* Work item
All lines up to and including the one that contains "Some Running =>" are to be transcribed exactly, starting from the first line of the records.

Data excerpts:
-*-
(* ===== verification/Catalog.v ===== *)
(** * Catalog: [calcar-connect/src/catalog.rs]

    The registry sidecar and the JSON bodies the phone reads: the computer
    header with its workflow rows, the device row, the sysinfo, and the
    workflow snapshot over the event ring. *)

From S2P Require Import Prelude Text Events Schema Storage Ring Requests Lifecycle BTree Json Config.

Definition ACTIVITY_CAP : nat := 500.
Definition RING_READ_LIMIT : Z := 5500.

(** [status_str] *)
Definition status_str (state : Z) : string :=
  match state_from_i32 state with
  | Some Running => "running"
  | Some WaitingInput => "waiting_input"
  | Some WaitingApproval => "waiting_approval"
  | Some Completed => "completed"
  | Some Failed => "failed"
  | Some Stopped => "stopped"
  | _ => "unknown_" +:+ dec state
  end.

(** ** The registry *)

(** [struct ResolvedApproval] *)
Record ResolvedApproval := mk_resolved {
  ra_approval_id : string;
  ra_workflow_id : string;
  ra_resolution : string;
}.

#[export] Instance ResolvedApproval_eq_dec : EqDecision ResolvedApproval.
Proof. solve_decision. Defined.

(** [struct Registry]; the set of workflow ids is a map to nothing. *)
Record Registry := mk_registry {
  rg_workflows : btree unit;
  rg_approvals : list ResolvedApproval;
}.

Definition registry_default : Registry := mk_registry [] [].

(** [Registry::touch_workflow] *)
Definition touch_workflow (workflow_id : string) (r : Registry) : Registry :=
  if String.eqb workflow_id "" then r
  else mk_registry (bt_insert workflow_id tt (rg_workflows r)) (rg_approvals r).

(** [Registry::record_approval] *)
Definition record_approval (row : ResolvedApproval) (r : Registry) : Registry :=
  mk_registry (rg_workflows r)
    (filter (λ kept, ra_approval_id kept ≠ ra_approval_id row) (rg_approvals r) ++ [row]).

Definition workflow_of_value (ids : btree unit) (id : Value) : btree unit :=
  match id with
  | Str text => if String.eqb text "" then ids else bt_insert text tt ids
  | _ => ids
  end.

Definition approval_of_value (row : Value) : list ResolvedApproval :=
  let approval_id := default "" (str_field row "approval_id") in
  let workflow_id := default "" (str_field row "workflow_id") in
  let resolution := default "" (str_field row "resolution") in
  if String.eqb approval_id "" || String.eqb workflow_id "" then []
  else [mk_resolved approval_id workflow_id
          (if String.eqb resolution "" then "approved" else resolution)].

(** [Registry::from_value] *)
Definition registry_of_value (value : Value) : Registry :=
  match value with
  | Obj map =>
      mk_registry
        match bt_get "workflows" map with
        | Some (Arr ids) => foldl workflow_of_value [] ids
        | _ => []
        end
        match bt_get "approvals" map with
        | Some (Arr rows) => rows ≫= approval_of_value
        | _ => []
        end
  | _ => registry_default
  end.

(** [Registry::load], from what reading the sidecar gave *)
Definition registry_load (read : result string string) : Registry :=
  let text := match read with Ok text => text | Err _ => "" end in
  if String.eqb (trim text) "" then registry_default
  else registry_of_value (match parse text with Ok v => v | Err _ => Null end).

Definition approval_value (row : ResolvedApproval) : Value :=
  obj [("approval_id", Str (ra_approval_id row)); ("workflow_id", Str (ra_workflow_id row));
       ("resolution", Str (ra_resolution row))].

Definition registry_value (r : Registry) : Value :=
  obj [("workflows", Arr (Str <$> (rg_workflows r).*1));
       ("approvals", Arr (approval_value <$> rg_approvals r))].

(** The text [Registry::save] writes *)
Definition registry_text (r : Registry) : string := render (registry_value r).

(** [Registry::path] *)
Definition registry_path `{Paths} (config : ConnectConfig) : string :=
  path_join (state_dir config) "calcar-connect-known.json".

(** ** Bodies *)

Section Bodies.
Context {env : Env}.

(** [open_manager] *)
Definition open_manager : LifecycleM unit := manager_open.

Definition workflow_row_value (config : ConnectConfig) (row : WorkflowRow) : Value :=
  obj [("workflow_id", Str (workflow_id row)); ("computer_id", Str (cf_computer_id config));
       ("title", Str (title row)); ("status", Str (status_str (state row)))].

(** The loop of [computer_body]: ids whose lookup misses or fails are skipped. *)
Fixpoint computer_rows (config : ConnectConfig) (ids : list string) (rows : list Value) :
    LifecycleM (list Value) :=
  match ids with
  | [] => st_ret rows
  | id :: rest =>
      let* found := st_try (manager_get_workflow id) in
      match found with
      | Ok (Some row) =>
          if String.eqb (workflow_id row) "" then computer_rows config rest rows
          else computer_rows config rest (rows ++ [workflow_row_value config row])
      | _ => computer_rows config rest rows
      end
  end.

(** [computer_body] *)
Definition computer_body (config : ConnectConfig) (registry : Registry) (now_millis : Z) :
    LifecycleM Value :=
  let* rows := computer_rows config (rg_workflows registry).*1 [] in
  st_ret (obj [("device_id", Str (cf_computer_id config));
               ("display_name", Str (cf_display_name config)); ("online", Bool true);
               ("last_seen_millis", Int now_millis); ("workflows", Arr rows)]).

(** [sysinfo_body] *)
Definition sysinfo_body (config : ConnectConfig) : Value :=
  obj [("cpu", Str (cf_cpu config)); ("ram", Str (cf_ram config));
       ("gpu", Str (cf_gpu config)); ("disk", Str (cf_disk config))].

(** [devices_body] *)
Definition devices_body (config : ConnectConfig) : Value :=
  obj [("devices", Arr [obj
    [("device_id", Str (cf_computer_id config)); ("role", Str "computer");
     ("display_name", Str (cf_display_name config)); ("pubkey_b64", Str (cf_pubkey_b64 config));
     ("fingerprint", Str (cf_fingerprint config)); ("revoked", Bool false);
     ("authorized_by", Str (cf_owner_device_id config))]])].

Definition activity_value (event : WorkflowEvent) : Value :=
  obj [("event_id", Str (event_id event)); ("event_type", Int (event_type_i32 (event_type event)));
       ("summary", Str (summary event)); ("occurred_at_millis", Int (occurred_at_millis event));
       ("seq_no", Int (to_i64 (seq_no event)))].

Definition resolved_value (row : ResolvedApproval) : Value :=
  obj [("approval_id", Str (ra_approval_id row)); ("title", Str ""); ("detail", Str "");
       ("expires_at_millis", Int 0); ("resolution", Str (ra_resolution row));
       ("destructive", Bool false)].

(** [workflow_snapshot_body] *)
Definition workflow_snapshot_body (registry : Registry) (computer_id wf : string) :
    LifecycleM (option Value) :=
  let* found := manager_get_workflow wf in
  match found with
  | None => st_ret None
  | Some row =>
      let* events := events_since wf 0 RING_READ_LIMIT in
      let last_seq_no := from_option (λ e, to_i64 (seq_no e)) 0%Z (last events) in
      let tail_start := length events - ACTIVITY_CAP in
      let activity := activity_value <$> drop tail_start events in
      let approvals := resolved_value <$>
        filter (λ r, ra_workflow_id r = wf) (rg_approvals registry) in
      st_ret (Some (obj
        [("workflow_id", Str (workflow_id row)); ("computer_id", Str computer_id);
         ("status", Str (status_str (state row))); ("last_seq_no", Int last_seq_no);
         ("activity", Arr activity); ("chat", Arr []); ("terminal_lines", Arr []);
         ("terminal_total_lines", Int 0); ("files", Arr []); ("files_truncated", Bool false);
         ("approvals", Arr approvals)]))
  end.
End Bodies.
-*-
* Expected answer
(* ===== verification/Catalog.v ===== *)
(** * Catalog: [calcar-connect/src/catalog.rs]

    The registry sidecar and the JSON bodies the phone reads: the computer
    header with its workflow rows, the device row, the sysinfo, and the
    workflow snapshot over the event ring. *)

From S2P Require Import Prelude Text Events Schema Storage Ring Requests Lifecycle BTree Json Config.

Definition ACTIVITY_CAP : nat := 500.
Definition RING_READ_LIMIT : Z := 5500.

(** [status_str] *)
Definition status_str (state : Z) : string :=
  match state_from_i32 state with
  | Some Running => "running"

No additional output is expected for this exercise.